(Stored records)
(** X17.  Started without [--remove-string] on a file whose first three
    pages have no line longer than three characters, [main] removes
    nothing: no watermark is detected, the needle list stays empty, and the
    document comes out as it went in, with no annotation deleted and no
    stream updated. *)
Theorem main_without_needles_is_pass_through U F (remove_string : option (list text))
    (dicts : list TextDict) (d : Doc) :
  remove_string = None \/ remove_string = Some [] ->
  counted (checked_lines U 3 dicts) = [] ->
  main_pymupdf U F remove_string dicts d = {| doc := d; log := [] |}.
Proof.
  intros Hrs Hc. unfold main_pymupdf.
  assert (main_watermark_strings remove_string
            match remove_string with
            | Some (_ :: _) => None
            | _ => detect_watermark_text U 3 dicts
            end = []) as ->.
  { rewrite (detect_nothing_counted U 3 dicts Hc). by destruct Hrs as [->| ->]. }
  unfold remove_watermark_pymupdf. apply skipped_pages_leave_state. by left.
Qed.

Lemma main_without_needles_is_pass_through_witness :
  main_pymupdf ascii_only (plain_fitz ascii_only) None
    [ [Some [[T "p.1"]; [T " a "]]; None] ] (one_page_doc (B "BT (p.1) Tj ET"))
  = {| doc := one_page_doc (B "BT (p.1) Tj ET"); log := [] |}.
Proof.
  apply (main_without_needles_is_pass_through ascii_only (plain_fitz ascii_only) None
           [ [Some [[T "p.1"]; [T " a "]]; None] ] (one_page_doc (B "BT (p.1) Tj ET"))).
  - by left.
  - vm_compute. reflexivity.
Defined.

-- Exercise description --
Each line from the one that contains "main_pymupdf ascii_only (plain_fitz" to the end of the data should be set down exactly, both ends included.

-- Exercise response --
  main_pymupdf ascii_only (plain_fitz ascii_only) None
    [ [Some [[T "p.1"]; [T " a "]]; None] ] (one_page_doc (B "BT (p.1) Tj ET"))
  = {| doc := one_page_doc (B "BT (p.1) Tj ET"); log := [] |}.
Proof.
  apply (main_without_needles_is_pass_through ascii_only (plain_fitz ascii_only) None
           [ [Some [[T "p.1"]; [T " a "]]; None] ] (one_page_doc (B "BT (p.1) Tj ET"))).
  - by left.
  - vm_compute. reflexivity.
Defined.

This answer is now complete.